4. Attach the nebulizer to a source of compressed gas. Oxygen (6 to 8 L/min) can be used, but room air via an air compressor increases the humidity of the inhaled gas because of the water vapor content in room air. Adjust the flow rate until a light mist is created. If too forceful a stream is generated, the medication may be wasted.
5. Attach the corrugated tubing to the nebulizer. Some references place the tubing between the nebulizer and the mouthpiece to allow large droplets to “rain out” into the tubing; this decreases deposition of these droplets on the tongue and may reduce side effects. Other sources place the tubing on the opposite side of the nebulizer to serve as a reservoir.
6. Give the patient the mouthpiece or place the mask on the patient. Emphasize avoiding spillage of the medicine and avoiding wasted medicine due to talking or otherwise interrupting the treatment.
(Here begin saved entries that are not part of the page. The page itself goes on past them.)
(** * bp_analyzer: code recovery core (xml_common.py, utils.py)

    A shallow embedding of the functions of [bp_analyzer/xml_common.py] and
    [bp_analyzer/utils.py] that recover, classify, format and scan the code
    fragments of exported process definitions, and the properties the
    design document states about them.

    Python [str] values are modelled as lists of characters whose code
    points lie in 0..255; on that range [str.isspace], [str.lower] and the
    classes of the [re] module are the tables below. *)

From Stdlib Require Import Ascii String List ZArith Lia Bool Arith PeanoNat.
From Stdlib Require Import Sorting.Sorted.
Import ListNotations.
Local Open Scope list_scope.

(** ** Characters and Python string primitives *)

Definition str := list ascii.

Definition py (s : string) : str := list_ascii_of_string s.
Arguments py s%_string.

Definition NL : ascii := "010"%char.
Definition CR : ascii := "013"%char.
Definition TAB : ascii := "009"%char.
Definition DQ : ascii := "034"%char.
Definition SQ : ascii := "039"%char.
Definition BSL : ascii := "092"%char.

Definition code (c : ascii) : nat := nat_of_ascii c.

(** [str.isspace] on one character. *)
Definition isspace (c : ascii) : bool :=
  let n := code c in
  ((9 <=? n) && (n <=? 13)) || ((28 <=? n) && (n <=? 32))
  || (n =? 133) || (n =? 160).

(** [str.lower] on one character. *)
Definition lower_char (c : ascii) : ascii :=
  let n := code c in
  if ((65 <=? n) && (n <=? 90))
     || ((192 <=? n) && (n <=? 222) && negb (n =? 215))
  then ascii_of_nat (n + 32) else c.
7. Coach the patient in the correct breathing technique to improve the effectiveness of the treatment. Instruct the patient to breathe slowly in and out through the mouthpiece or mask. Keep the lips sealed around the mouthpiece.
8. Tap the sides of the nebulizer occasionally to cause condensation droplets to return to the pool from which it is nebulized.
9. Continue treatment until nebulizer no longer delivers medicine mist or droplets.
10. Reassess breath sounds, pulse rate, oxygen saturation, respiratory rate, and peak flow.